So I'm using the chown
C API (man 2 chown
, Ubuntu 16.04, Swift 4.1). And the man page says the chown call has the following signature:
int chown(const char *pathname, uid_t owner, gid_t group);
Then in the man page description section it says:
If the owner or group is specified as -1, then that ID is not changed.
So, I have this function I'm trying to use to call into the chown C API:
public func change(owner uid: uid_t = -1, group gid: gid_t = -1) throws {
guard chown(string, uid, gid) == 0 else {
throw ChangeOwnershipError.getError()
}
}
Which fails to compile with the following error message on the function declaration line:
integer literal '-1' overflows when stored into unsigned 'Builtin.Int32'
The uid_t
/gid_t
types are correctly being typecast as UInt32
.
I also tried this, with the same error message though.

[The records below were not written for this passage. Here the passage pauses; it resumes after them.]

(** *** Indentation common to all lines *)

Lemma trim_pad (k : nat) (l : jsstring) : trim (repeat space k ++ l) = trim l.
Proof.
  unfold trim. now rewrite trimLeft_white_prefix by apply allWhite_repeat_space.
Qed.

Lemma indent_pad (k : nat) (l : jsstring) :
  getStringLeftIndentLength (repeat space k ++ l)
  = Z.of_nat k + getStringLeftIndentLength l.
Proof.
  unfold getStringLeftIndentLength.
  rewrite trimLeft_white_prefix by apply allWhite_repeat_space.
  rewrite len_app, len_repeat. lia.
Qed.

Lemma leastIndentStep_pad (k : nat) (acc : option Z) (l : jsstring) :
  leastIndentStep (option_map (Z.add (Z.of_nat k)) acc) (repeat space k ++ l)
  = option_map (Z.add (Z.of_nat k)) (leastIndentStep acc l).
Proof.
  unfold leastIndentStep. rewrite trim_pad, indent_pad.
  destruct (len (trim l) =? 0); [reflexivity|].
  destruct acc as [m|]; simpl; [|reflexivity].
  destruct (getStringLeftIndentLength l <? m) eqn:C.
  - apply Z.ltb_lt in C.
    replace (_ <? _) with true by (symmetry; apply Z.ltb_lt; lia).
    reflexivity.
  - apply Z.ltb_ge in C.
    replace (_ <? _) with false by (symmetry; apply Z.ltb_ge; lia).
    reflexivity.
Qed.

Lemma fold_least_pad (k : nat) (ls : list jsstring) :
  forall acc,
    fold_left leastIndentStep (map (fun l => repeat space k ++ l) ls)
      (option_map (Z.add (Z.of_nat k)) acc)
    = option_map (Z.add (Z.of_nat k)) (fold_left leastIndentStep ls acc).
Proof.
  induction ls as [|l rest IH]; intros acc; simpl; [reflexivity|].
  now rewrite leastIndentStep_pad, IH.
Qed.
(** * keepalivego: the VRRP node and its raw-IP transport

    A shallow embedding of [src/vrrp/core.go] (the node state machine) and
    [src/ha_net.go] (the transport: packet read path, validation, send and
    the RFC 1071 checksum), followed by the properties proved about them.

    Conventions.
    - A Go fixed-width integer is a [Z] together with the wrap-around of its
      type written out ([uint8], [uint16], [uint32], [uint64], [int64]).
    - A [[]byte] is a [list byte]; [net.IP] is such a slice, [None] standing
      for the nil slice where the code tests for it.
    - A Go [(T, error)] result is a [result T].
    - [time.Time] is an instant in nanoseconds, [time.Duration] an [int64]
      count of nanoseconds.  Every call of [time.Now()] is an explicit
      argument of the function that makes it.
    - A pointer argument that the callee mutates (the advertisement given to
      [send], the receiver [n *Node]) is passed in and returned. *)

From Stdlib Require Import String.
From Stdlib Require Import ZArith List Bool Lia.
From Stdlib Require Import Strings.Byte.
Import ListNotations.
Local Open Scope Z_scope.

(* ================================================================== *)
(** * Machine integers, bytes, errors                                   *)
(* ================================================================== *)

Module Fixed.

Definition uint8  (z : Z) : Z := z mod 2 ^ 8.
Definition uint16 (z : Z) : Z := z mod 2 ^ 16.
Definition uint32 (z : Z) : Z := z mod 2 ^ 32.
Definition uint64 (z : Z) : Z := z mod 2 ^ 64.

(** Two's-complement wrap of a signed 64-bit result. *)
Definition int64 (z : Z) : Z := (z + 2 ^ 63) mod 2 ^ 64 - 2 ^ 63.

Definition maxInt64 : Z := 2 ^ 63 - 1.

(** The value of a byte, as [uint32(b)] or [int(b)] reads it. *)
Definition byteZ (b : byte) : Z := Z.of_N (Byte.to_N b).

(** The byte holding the low eight bits of [z]. *)
Definition toByte (z : Z) : byte :=
  match Byte.of_N (Z.to_N (uint8 z)) with
  | Some b => b
  | None => x00
  end.

End Fixed.
Import Fixed.

(** Go error values, as far as [receive] distinguishes them. *)
Inductive error : Type :=
| OpError (errno : option Z)   (* a *net.OpError; [Some e] when its Err is a syscall.Errno *)
| Errorf (msg : string)        (* built by fmt.Errorf *)
| OtherError (msg : string).   (* any other error of the runtime *)

Inductive result (A : Type) : Type :=
| Ok (a : A)
| Err (e : error).
Arguments Ok {A} a.
Arguments Err {A} e.

Definition bind {A B : Type} (r : result A) (k : A -> result B) : result B :=
match r with
| Ok a => k a
| Err e => Err e
end.

Declare Scope result_scope.
Delimit Scope result_scope with result.
Notation "x <- r ;; k" := (bind r (fun x => k))
(at level 61, r at next level, right associativity) : result_scope.

(* ================================================================== *)
(** * The packages keepalivego imports                                  *)
(* ================================================================== *)

(** [net.IP] and the three methods the transport calls, after Go's [net]
  package. *)
Module net.

Definition IP : Type := list byte.

Definition IPv4len : nat := 4.
Definition IPv6len : nat := 16.

Definition v4InV6Prefix : list byte :=
  [x00; x00; x00; x00; x00; x00; x00; x00; x00; x00; xff; xff].

Definition bytesEqual (a b : list byte) : bool :=
  if list_eq_dec Byte.byte_eq_dec a b then true else false.

Definition isZeros (p : list byte) : bool :=
  forallb (fun b => Byte.eqb b x00) p.

(** [ip.To4()]: the 4-byte form of an IPv4 or IPv4-mapped address. *)
Definition To4 (ip : IP) : option IP :=
  if Nat.eqb (length ip) IPv4len then Some ip
  else if Nat.eqb (length ip) IPv6len
          && isZeros (firstn 10 ip)
          && Byte.eqb (nth 10 ip x00) xff
          && Byte.eqb (nth 11 ip x00) xff
       then Some (skipn 12 ip)
       else None.

(** [ip.To16()]: the 16-byte form. *)
Definition To16 (ip : IP) : option IP :=
  if Nat.eqb (length ip) IPv4len then Some (v4InV6Prefix ++ ip)
  else if Nat.eqb (length ip) IPv6len then Some ip
  else None.

(** [ip.Equal(x)]: an IPv4 address equals its IPv4-mapped IPv6 form. *)
Definition Equal (ip x : IP) : bool :=
  if Nat.eqb (length ip) (length x) then bytesEqual ip x
  else if Nat.eqb (length ip) IPv4len && Nat.eqb (length x) IPv6len
       then bytesEqual (firstn 12 x) v4InV6Prefix && bytesEqual ip (skipn 12 x)
  else if Nat.eqb (length ip) IPv6len && Nat.eqb (length x) IPv4len
       then bytesEqual (firstn 12 ip) v4InV6Prefix && bytesEqual (skipn 12 ip) x
  else false.

(** [ip.IsMulticast()]. *)
Definition IsMulticast (ip : IP) : bool :=
  match To4 ip with
  | Some ip4 => Z.eqb (Z.land (Fixed.byteZ (nth 0 ip4 x00)) 240) 224
  | None => Nat.eqb (length ip) IPv6len && Byte.eqb (nth 0 ip x00) xff
  end.

End net.

(** The constants of [syscall] the transport names (Linux values). *)
Module syscall.
Definition ENOPROTOOPT : Z := 92.
Definition EPROTO : Z := 71.
Definition AF_INET : Z := 2.
Definition AF_INET6 : Z := 10.
Definition IPPROTO_IPV6 : Z := 41.
Definition IPV6_2292PKTINFO : Z := 2.
Definition IPV6_2292HOPLIMIT : Z := 8.

(** One parsed control message: [Header.Level], [Header.Type], [Data]. *)
Record SocketControlMessage : Type := {
  Level : Z;
  Type_ : Z;
  Data : list byte
}.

public func change(owner uid: uid_t? = nil, group gid: gid_t? = nil) throws {
>> guard chown(string, uid ?? -1, gid ?? -1) == 0 else {
throw ChangeOwnershipError.getError()
}
}
I understand that -1 is not a valid unsigned integer and would cause an overflow. My frustration is that I can't literally follow the documentation, even though I realize I can technically just use UInt32.max
for the same result.
Is there some way around this by overriding the integer literal inits for UInt32? or will the stdlib implementation just be called anyways?